Mesmerizing Beauty...

I watched the moon last night.I spent a total of 30 minutes standing at the window facing the back of my house,avidly watching the moon and the dark clouds that flew over it.I always knew the moon was beautiful,but never had I imagined that it would ever be that mesmerizingly beautiful.
You know what the funny thing is?I was so into it,that I could feel every particle of my body concentrating on that one silvery orb floating in that black endless sky.I actually wanted to reach out and touch it.I know it sounds like something a small child would say,but that's how I felt.I had the sudden urge to begin climbing the rolling hills covered with tombstones that were behind my house.The urge was so strong,I could feel it pulsating within me.I could even pinpoint the exact spot I needed to reach to be able to stand on tiptoe and touch the moon.In my mind,I already had my course planned out.A map to know which path to take.It was like nothing I've ever felt before...

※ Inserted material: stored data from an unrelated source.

(* ===== verification/Sessions.v ===== *)
(** * Sessions: everything a reconnecting client delivers

    Composes the reconnecting client of [network/websocket_reconnect.go] with
    its listeners, over all its sessions: the calls of a run that nobody
    disturbs are, attempt errors aside, one session after the other, each from
    [OnConnect] over all the messages its server sends to [OnDisconnect]. *)

From S2P Require Import Prelude Bytes GoStrings NetAddr Conn Bufio Proxy Tcp Dial.
From S2P Require Import Http1 HttpClient WsFrame WsClient WsHandshake WsListen WsReconnect.

Local Open Scope Z_scope.

(** ** The calls of a run *)

Definition is_error (c : rcall) : bool := match c with ROnError _ => true | _ => false end.
(** The calls without the errors of failed attempts. *)
Definition quiet (calls : list rcall) : list rcall := filter (fun c => is_error c = false) calls.

Definition session (i : nat) (ms : list WebSocketMessage) : list rcall :=
  ROnConnect i :: (ROnMessage i <$> ms) ++ [ROnDisconnect i None].

Lemma quiet_snoc calls c : quiet (calls ++ [c]) = quiet calls ++ (if is_error c then [] else [c]).
Proof. unfold quiet. rewrite filter_app, filter_cons, filter_nil. by destruct (is_error c). Qed.

(** The first [n] sessions of [calls]. *)
Definition sessions (n : nat) (calls : list rcall) : list rcall :=
  concat ((fun i => session i (messages_of i calls)) <$> seq 0 n).

Lemma sessions_snoc n calls c :
  (forall i m, c = ROnMessage i m -> (n <= i)%nat) -> sessions n (calls ++ [c]) = sessions n calls.
Proof.
  intros Hc. unfold sessions. f_equal. apply list_fmap_ext. intros j i [-> Hi]%lookup_seq. f_equal.
  rewrite messages_of_app. destruct c; cbn; rewrite ?app_nil_r; try done.
  specialize (Hc i m eq_refl). by rewrite (proj2 (Nat.eqb_neq _ _)) by lia; rewrite app_nil_r.
Qed.

Lemma sessions_S n calls : sessions (S n) calls = sessions n calls ++ session n (messages_of n calls).
Proof. unfold sessions. rewrite seq_S, fmap_app, concat_app. cbn. by rewrite app_nil_r. Qed.

(** Nothing has been called for clients not yet connected. *)
Lemma messages_of_fresh calls ph i :
  phase_after calls = Some ph -> (match ph with Idle n => n <= i | Inside n => n < i end)%nat -> messages_of i calls = [].
Proof.
  revert ph. induction calls as [|c calls IH] using rev_ind; intros ph Hp Hi; [done|].
  rewrite phase_after_snoc in Hp. destruct (phase_after calls) as [ph0|] eqn:E0; [|done]. cbn in Hp.
  rewrite messages_of_app. destruct ph0 as [n|n], c as [j|j m|e|j e]; cbn [phase_call] in Hp; try done;
    try (destruct (Nat.eqb_spec j n) as [->|]; [|done]); injection Hp as <-; cbn [messages_of omap list_omap];
    rewrite ?app_nil_r; try (eapply IH; [done|]; cbn; lia).
  cbn. rewrite (proj2 (Nat.eqb_neq _ _)), app_nil_r by lia. by eapply IH.
Qed.

(** Calls in order, whose clients were all disconnected without an error, are
    those sessions. *)
Lemma calls_sessions calls ph :
  phase_after calls = Some ph -> (forall i e, ROnDisconnect i e ∈ calls -> e = None) ->
  quiet calls = sessions (behind ph) calls ++
    match ph with Idle _ => [] | Inside n => ROnConnect n :: (ROnMessage n <$> messages_of n calls) end.
Proof.
  revert ph. induction calls as [|c calls IH] using rev_ind; intros ph Hp He; [by injection Hp as <-|].
  rewrite phase_after_snoc in Hp. destruct (phase_after calls) as [ph0|] eqn:E0; [|done]. cbn in Hp.
  specialize (IH ph0 eq_refl (fun i e Hin => He i e (proj2 (elem_of_app _ _ _) (or_introl Hin)))).
  rewrite quiet_snoc, IH. destruct ph0 as [n|n], c as [i|i m|e|i e]; cbn [phase_call] in Hp; try done;
    try (destruct (Nat.eqb_spec i n) as [->|]; [|done]); injection Hp as <-; cbn [behind is_error].
  - rewrite sessions_snoc by done. rewrite messages_of_app, app_nil_r. cbn. rewrite app_nil_r.
    assert (messages_of n calls = []) as ->; [|done]. eapply messages_of_fresh; [exact E0|cbn; lia].
  - rewrite sessions_snoc by done. by rewrite app_nil_r.
  - rewrite sessions_snoc by (intros j m' [= <- _]; done). rewrite messages_of_app. cbn. rewrite Nat.eqb_refl.
    rewrite fmap_app, <- app_assoc. done.
  - assert (e = None) as -> by (apply (He n); apply elem_of_app; right; by apply list_elem_of_singleton).
    rewrite sessions_S, sessions_snoc by done. rewrite messages_of_app. cbn. rewrite !app_nil_r.
    unfold session. by rewrite <- app_assoc.
Qed.

(** ** Every attempt dials *)

Definition is_ok {A} (r : outcome A) : bool := match r with Ok _ => true | _ => false end.

Section dialled.
Context `{Unicode} `{MapOrder} `{NetURL} `{Rand} `{Net} {P : Type}.
Implicit Types w : world P.

(** [counts true m]: when [m] succeeds it has dialled; it never forgets a call. *)
Definition counts {A} (strict : bool) (m : GoM (world P) A) : Prop := forall w,
  (length (w_dialled w) <= length (w_dialled (snd (m w))))%nat /\
  (strict = true -> is_ok (fst (m w)) = true -> (length (w_dialled w) < length (w_dialled (snd (m w))))%nat).

Lemma counts_ret {A} (a : A) : counts false (ret a).
Proof. intros w. cbn. split; [lia|done]. Qed.
Lemma counts_fail {A} b e : counts b (fail e : GoM (world P) A).
Proof. intros w. cbn. split; [lia|done]. Qed.
Lemma counts_panic {A} b : counts b (panic : GoM (world P) A).
Proof. intros w. cbn. split; [lia|done]. Qed.
Lemma counts_diverge {A} b : counts b (fun w => (Diverge : outcome A, w)).
Proof. intros w. cbn. split; [lia|done]. Qed.
Lemma counts_abandon c : counts false (abandon (P := P) c).
Proof. intros w. cbn. split; [lia|done]. Qed.
Lemma counts_picker p : counts false (run_picker (P := P) p).
Proof. intros w. unfold run_picker. destruct (p (w_picker w)). cbn. split; [lia|done]. Qed.
Lemma counts_weaken {A} b (m : GoM (world P) A) : counts b m -> counts false m.
Proof. intros Hm w. destruct (Hm w). by split. Qed.
Lemma counts_direct b addr timeout lb : counts b (dialDirect (P := P) addr timeout lb).
Proof. intros w. rewrite dialDirect_dialled, length_app. cbn. split; [|intros _ _]; lia. Qed.

Lemma counts_bind {A B} b (m : GoM (world P) A) (k : A -> GoM (world P) B) :
  counts b m -> (forall a, counts false (k a)) -> counts b (bind m k).
Proof.
  intros Hm Hk w. destruct (Hm w) as [Hle Hlt]. unfold bind. destruct (m w) as [[a|e| |] w1]; cbn in *; try done.
  destruct (Hk a w1) as [Hle2 _]. split; [lia|]. intros -> _. specialize (Hlt eq_refl eq_refl). lia.
Qed.
Lemma counts_then {A B} b (m : GoM (world P) A) (k : A -> GoM (world P) B) :
  counts false m -> (forall a, counts b (k a)) -> counts b (bind m k).
Proof.
  intros Hm Hk w. destruct (Hm w) as [Hle _]. unfold bind. destruct (m w) as [[a|e| |] w1]; cbn in *; try done.
  destruct (Hk a w1) as [Hle2 Hlt2]. split; [lia|]. intros Hb Hok. specialize (Hlt2 Hb Hok). lia.
Qed.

Right this very moment,all I want to do is to lie down on the green grass and stare at the moon.But considering the fact that all there is behind my house is an ancient Chinese cemetery,I know that I would never dare do it alone.If someone's willing to come with me,I might actually try it someday.Yes.I'm that desperate.
And I also realised a few things about myself.One of it being the fact that I am easily mesmerized and highly captivated by beauty.Like the beautiful moon.The stars.The clouds.The sea.Sun.Sky.Horizon.Sand.Mountains.Snow.The trees.Dawn.Dusk.I feel like I'm in love.In love with beauty.The beautiful wonders of nature.I tend to lose myself in it.And I'm also in love with beautiful people.I'm not talking about how a guy or girl(P.S.-I'm not a lesbian and never will be.) looks.Not outer beauty.But inner beauty.Beautiful souls.Now I've just reminded myself of Jesse Mccartney's song 'Beautiful Soul'.It's a beautiful song,that one is.Beautiful souls.Beautiful personalities.Inner depth.Yes...I'm in love with a person's depth.Just like my own.That's one of the few things that I love about myself.My inner depth.My empathy.My love for life.My...amazing ability to write...which I thank God for,because,without it,I would never have been able to express myself in such a complete way if it weren't for the words that have already evolutionised and coexisted for centuries.
Haha.I know I like to move my focus all around.I like taking a story from all angles.It gives me the freedom to think.To expand my horizons.My vast and wide open imagination.I've diverted this post from the moon,to how I felt,to beauty,to beautiful souls,and to what I love about myself.And now I shall take us back to the beginning in a conclusion for everything I had to say about the moon...

All I have to say,is that I can always dream can't I?So,be one of my dreams it shall.Someday,soon,I hope,I shall take some time off to lie back and relax under the dark sky,glitering stars,and of course,the star of this entry,the beautiful,one and only....moon.
:)
I feel at peace now.Well,almost.Except for the fact that my mum is screaming at me to get to bed.